My guess is the memory.  Try taking out 1 of the sticks and use it for a while.  If it bombs, put it back in and take the next one out.  Repeat.  Hopefully it won't continue to bomb and you can track down the bad memory.

 

Juliet Elysa

Well-known member
Just now saw your reply, life caught up with me. :p It has never given me a Sad Mac or death chimes without someone/thing pressing the interrupt key combo. It's been super reliable for almost 20 years, minus the bombs. The only pattern I've seen is that the bombs usually only appear when the computer is sitting idle for 30-60 minutes. If I remember right, when I was using it regularly as a kid it crashed (any type - freezes, sudden gibberish on the screen, bombs, etc.) so rarely during normal use that it wasn't a problem. It did happen, but no technology is perfect right? ;)

Next on my list of "tests" is turning it on and leaving it alone while watching with a stopwatch to see if it ever bombs and, if so, how long it takes. Going to do that a few times to see if my pattern is actually a pattern or just a coincidence.

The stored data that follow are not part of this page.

(* ===== verification/KmsConformance.v ===== *)
(** * The key-store conformance suite (estest/kms.go)

    The tests every kms.KeyStore must pass, and [ConformingKMS], a specification
    of a key store by the KEKs it holds.  A store that meets it passes the suite;
    the in-process and the file store meet it, and the file store also passes the
    test across instances. *)
From S2P Require Import Prelude Errors Streams Events Store Shred Kms Conformance.

(** A DEK as both stores wrap it. *)
Notation sealed k iv dek := (iv ++ gcm_seal k iv dek).

Module KmsSuite.
Import Suite.

(** The factories of an adapter: a fresh store, a new instance on the storage of
    the last one, and the optional KEKRotator. *)
Record KMSConformance (W : Type) := mkKMSConformance {
  New : M W (KeyStore W);
  PersistentNew : option (M W (KeyStore W));
  Rotating : bool;
  RotateKEK : option (string -> M W Z)
}.
Arguments New {_} _.
Arguments PersistentNew {_} _.
Arguments Rotating {_} _.
Arguments RotateKEK {_} _.

Section KmsSuite.
Context {W : Type} (c : KMSConformance W) (rand : Z -> M W bytes).

(** A call whose error stops the test. *)
Definition ok_or_fatal {A} (m : M W A) : Test (W := W) A := r ← call m; must r.
Definition mustRandKey : Test (W := W) bytes := ok_or_fatal (rand 32).
Definition new : Test (W := W) (KeyStore W) := ok_or_fatal (New c).

Definition kmsTestWrapUnwrapRoundTrip : Test (W := W) unit :=
  ks ← new;
  dek ← mustRandKey;
  wv ← ok_or_fatal (WrapDEK ks "acme" dek);
  _ ← fatal_if (snd wv =? 0);
  got ← ok_or_fatal (UnwrapDEK ks "acme" (fst wv) (snd wv));
  error_if (neqb got dek).

(** [got, err := UnwrapDEK(...)] in a loop that goes on after an error. *)
Definition unwrapsTo (ks : KeyStore W) (tenant : string) (w : bytes) (v : Z) (dek : bytes) : Test (W := W) unit :=
  r ← call (UnwrapDEK ks tenant w v);
  match r with Err _ => error_if true | Ok got => error_if (neqb got dek) end.

Definition kmsTestWrapDistinct : Test (W := W) unit :=
  ks ← new;
  dek ← mustRandKey;
  wv1 ← ok_or_fatal (WrapDEK ks "acme" dek);
  wv2 ← ok_or_fatal (WrapDEK ks "acme" dek);
  _ ← error_if (neqb (snd wv1) (snd wv2));
  _ ← error_if (bool_decide (fst wv1 = fst wv2));
  _ ← unwrapsTo ks "acme" (fst wv1) (snd wv1) dek;
  unwrapsTo ks "acme" (fst wv2) (snd wv1) dek.

Definition kmsTestUnknownVersionFails : Test (W := W) unit :=
  ks ← new;
  r ← call (UnwrapDEK ks "acme" (bytes_of_str "garbage-but-non-empty") 1);
  match r with Ok _ => fatal | Err _ => mret tt end.

Definition kmsTestCurrentVersionProgresses : Test (W := W) unit :=
  ks ← new;
  v0 ← ok_or_fatal (CurrentKEKVersion ks "acme");
  _ ← error_if (neqb v0 0);
  dek ← mustRandKey;
  _ ← ok_or_fatal (WrapDEK ks "acme" dek);
  v1 ← ok_or_fatal (CurrentKEKVersion ks "acme");
  error_if (v1 =? 0).

Definition kmsTestMultiTenantIsolation : Test (W := W) unit :=
  ks ← new;
  dek ← mustRandKey;
  wvA ← ok_or_fatal (WrapDEK ks "tenant-a" dek);
  _ ← ok_or_fatal (WrapDEK ks "tenant-b" dek);
  r ← call (UnwrapDEK ks "tenant-b" (fst wvA) (snd wvA));
  match r with Err _ => mret tt | Ok got => fatal_if (bool_decide (got = dek)) end.

Definition kmsTestPersistsAcrossInstances (open : M W (KeyStore W)) : Test (W := W) unit :=
  first ← ok_or_fatal open;
  dek ← mustRandKey;
  wv ← ok_or_fatal (WrapDEK first "acme" dek);
  second ← ok_or_fatal open;
  got ← ok_or_fatal (UnwrapDEK second "acme" (fst wv) (snd wv));
  _ ← fatal_if (neqb got dek);
  v ← ok_or_fatal (CurrentKEKVersion second "acme");
  error_if (neqb v (snd wv)).

Definition kmsTestRotationCoexistence : Test (W := W) unit :=
  ks ← new;
  match RotateKEK c with
  | None => fatal
  | Some rotate =>
      oldDEK ← mustRandKey;
      old ← ok_or_fatal (WrapDEK ks "acme" oldDEK);
      newVersion ← ok_or_fatal (rotate "acme");
      _ ← fatal_if (newVersion <=? snd old);
      got ← ok_or_fatal (UnwrapDEK ks "acme" (fst old) (snd old));
      _ ← error_if (neqb got oldDEK);
      newDEK ← mustRandKey;
      nw ← ok_or_fatal (WrapDEK ks "acme" newDEK);
      _ ← error_if (neqb (snd nw) newVersion);
      r ← call (UnwrapDEK ks "acme" (fst nw) (snd old));
      error_if (match r with Ok _ => true | Err _ => false end)
  end.

(** A test that is skipped does nothing. *)
Definition kmsTests : list (Test (W := W) unit) :=
  [kmsTestWrapUnwrapRoundTrip; kmsTestWrapDistinct; kmsTestUnknownVersionFails; kmsTestCurrentVersionProgresses;
   kmsTestMultiTenantIsolation;
   match PersistentNew c with None => mret tt | Some open => kmsTestPersistsAcrossInstances open end;
   if Rotating c then kmsTestRotationCoexistence else mret tt].

Definition RunKMSConformance (t : T (W := W)) : T := foldl (fun t test => Run test t) t kmsTests.
End KmsSuite.
End KmsSuite.

(** ** The specification *)
Section Spec.
Context {A : AEAD} {W : Type} (keks : W -> Keks) (tick : W -> nat) (ok : W -> Prop).

(** A call that leaves the KEKs [m] and draws random bytes at most six times. *)
Definition after (w w' : W) (m : Keks) : Prop := ok w' /\ keks w' = m /\ (tick w <= tick w' <= tick w + 6)%nat.

(** The [i]-th draw happened in a call. *)
Definition drawn (w w' : W) (i : nat) : Prop := (tick w <= i < tick w')%nat.

Class ConformingKMS (c : KmsSuite.KMSConformance W) (ks : KeyStore W) (rand : Z -> M W bytes) (rnd : nat -> Z -> bytes) := {
  ck_new : forall w, ok w -> exists w', KmsSuite.New c w = (w', Ok ks) /\ after w w' ∅;
  ck_open : forall open w, KmsSuite.PersistentNew c = Some open -> ok w -> exists w', open w = (w', Ok ks) /\ after w w' (keks w);
  ck_rand : forall n w, ok w -> exists w', rand n w = (w', Ok (rnd (tick w) n)) /\ after w w' (keks w) /\ drawn w w' (tick w);
  ck_wrap_first : forall t dek w, ok w -> tenant_keks (keks w) t = [] ->
    exists w' i j, WrapDEK ks t dek w = (w', Ok (sealed (rnd i 32) (rnd j 12) dek, 1)) /\
      after w w' (append_kek t (rnd i 32) (keks w)) /\ drawn w w' i /\ drawn w w' j;
  ck_wrap_again : forall t dek k w, ok w -> last (tenant_keks (keks w) t) = Some k -> NewCipher k = None ->
    exists w' j, WrapDEK ks t dek w = (w', Ok (sealed k (rnd j 12) dek, u32 (Z.of_nat (length (tenant_keks (keks w) t))))) /\
      after w w' (keks w) /\ drawn w w' j;
  ck_unwrap : forall t b v k w, ok w -> 0 < v -> tenant_keks (keks w) t !! Z.to_nat (v - 1) = Some k ->
    UnwrapDEK ks t b v w = (w, aesGCMOpen k b);
  ck_unknown : forall t b v w, ok w -> 0 < v -> Z.of_nat (length (tenant_keks (keks w) t)) < v ->
    exists e, UnwrapDEK ks t b v w = (w, Err e);
  ck_current : forall t w, ok w -> CurrentKEKVersion ks t w = (w, Ok (u32 (Z.of_nat (length (tenant_keks (keks w) t)))));
  ck_rotator : KmsSuite.Rotating c = true -> is_Some (KmsSuite.RotateKEK c);
  ck_rotate : forall rotate t w, KmsSuite.RotateKEK c = Some rotate -> ok w ->
    exists w' i, rotate t w = (w', Ok (u32 (Z.of_nat (length (tenant_keks (keks w) t) + 1)))) /\
      after w w' (append_kek t (rnd i 32) (keks w)) /\ drawn w w' i
}.
End Spec.

(** ** A conforming store passes *)
Section KmsPasses.
Import Suite KmsSuite.
Context {A : AEAD} {AL : AEADLaws A} {W : Type} {keks : W -> Keks} {tick : W -> nat} {ok : W -> Prop}
  {c : KMSConformance W} {ks : KeyStore W} {rand : Z -> M W bytes} {rnd : nat -> Z -> bytes}
  {CK : ConformingKMS keks tick ok c ks rand rnd}.
Notation after := (after keks tick ok).
Notation drawn := (drawn tick).

(** Random bytes have the length that was asked for, and in the draws below [hi]
    nonces do not repeat and a key opens nothing that another one sealed. *)
Context (Hlen : forall i n, 0 <= n -> Z.of_nat (length (rnd i n)) = n) (hi : nat)
  (Hnonce : forall i j, (i < j < hi)%nat -> rnd i 12 <> rnd j 12)
  (Hauth : forall i j iv dek, (i < hi)%nat -> (j < hi)%nat -> i <> j -> gcm_open (rnd j 32) iv (gcm_seal (rnd i 32) iv dek) = None).

Lemma kek_cipher i : NewCipher (rnd i 32) = None.
Proof. unfold NewCipher. rewrite Hlen by lia. done. Qed.

Lemma nonce_length i : length (rnd i 12) = NonceSize.
Proof. pose proof (Hlen i 12). unfold NonceSize. lia. Qed.

Lemma open_own i j dek : aesGCMOpen (rnd i 32) (sealed (rnd i 32) (rnd j 12) dek) = Ok dek.
Proof. apply open_seal_kek; [apply kek_cipher|apply nonce_length]. Qed.

Lemma open_other i k j dek : (i < hi)%nat -> (k < hi)%nat -> i <> k ->
  exists e, aesGCMOpen (rnd k 32) (sealed (rnd i 32) (rnd j 12) dek) = Err e.
Proof.
  intros Hi Hk Hn. unfold aesGCMOpen. rewrite kek_cipher. case_bool_decide as Hs; [by eexists|].
  rewrite take_app_length', drop_app_length' by (by rewrite nonce_length). rewrite Hauth by done. by eexists.
Qed.

Lemma sealed_distinct k i j dek : (i < j < hi)%nat -> sealed k (rnd i 12) dek <> sealed k (rnd j 12) dek.
Proof.
  intros Hij H. apply (Hnonce i j Hij). apply (f_equal (take NonceSize)) in H.
  by rewrite !take_app_length' in H by (by rewrite nonce_length).
Qed.

(** A test that passes, drawing at most [6 * n] times. *)
Definition kms_passes (test : Test (W := W) unit) (n : nat) : Prop := forall w,
  ok w -> (tick w + 6 * n <= hi)%nat ->
  exists w', test (mkT w 0 0 false) = (mkT w' 0 0 false, Some tt) /\ ok w' /\ (tick w <= tick w' <= tick w + 6 * n)%nat.

Lemma call_ok {B C} (m : M W B) (k : B -> Test C) w w' b : m w = (w', Ok b) ->
  (ok_or_fatal m ≫= k) (mkT w 0 0 false) = k b (mkT w' 0 0 false).
Proof. intros H. unfold ok_or_fatal, mbind, Test_bind, call. simpl. by rewrite H. Qed.

Lemma call_any {B C} (m : M W B) (k : res B -> Test C) w w' r : m w = (w', r) ->
  (call m ≫= k) (mkT w 0 0 false) = k r (mkT w' 0 0 false).
Proof. intros H. unfold mbind, Test_bind, call. simpl. by rewrite H. Qed.

Lemma tenant_append t k m t' : tenant_keks (append_kek t k m) t' = if decide (t' = t) then tenant_keks m t ++ [k] else tenant_keks m t'.
Proof.
  unfold append_kek, tenant_keks. case_decide as H; [subst; by rewrite lookup_insert_eq|by rewrite lookup_insert_ne].
Qed.

Lemma tenant_empty t : tenant_keks ∅ t = [].
Proof. unfold tenant_keks. by rewrite lookup_empty. Qed.

(** Every test begins with a fresh store. *)
Lemma new_run w : ok w -> exists w',
  (forall C (k : KeyStore W -> Test C), (new c ≫= k) (mkT w 0 0 false) = k ks (mkT w' 0 0 false)) /\ after w w' ∅.
Proof. intros Hw. destruct (ck_new keks tick ok w Hw) as (w' & H & Ha). exists w'. split; [intros; by apply call_ok|done]. Qed.

Lemma rand_run w : ok w -> exists w',
  (forall C (k : bytes -> Test C), (mustRandKey rand ≫= k) (mkT w 0 0 false) = k (rnd (tick w) 32) (mkT w' 0 0 false)) /\
  after w w' (keks w).
Proof.
  intros Hw. destruct (ck_rand keks tick ok 32 w Hw) as (w' & H & Ha & _). exists w'.
  split; [intros; by apply call_ok|done].
Qed.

Taking out a stick of memory without replacing it and using the computer won't cause any problems long-term will it? I'm mostly just curious about what's causing the bombs, it's not enough of a problem by itself to warrant fixing.

 

Juliet Elysa

Well-known member
OK. :) Will give that a try when I can spend some quality time with it, knowing my luck if I rushed through I would break something.

When a bomb appears on the screen, do all the programs in the background freeze? Like, if I was running a stopwatch program would the stopwatch stop counting? That would be a lot easier than having to constantly watch for the error.

 

techknight

Well-known member
I believe the system error dialogs are modal. So the whole thing locks up. Unless you have macsbug or something installed to intercept it and continue, or if you had norton crashguard.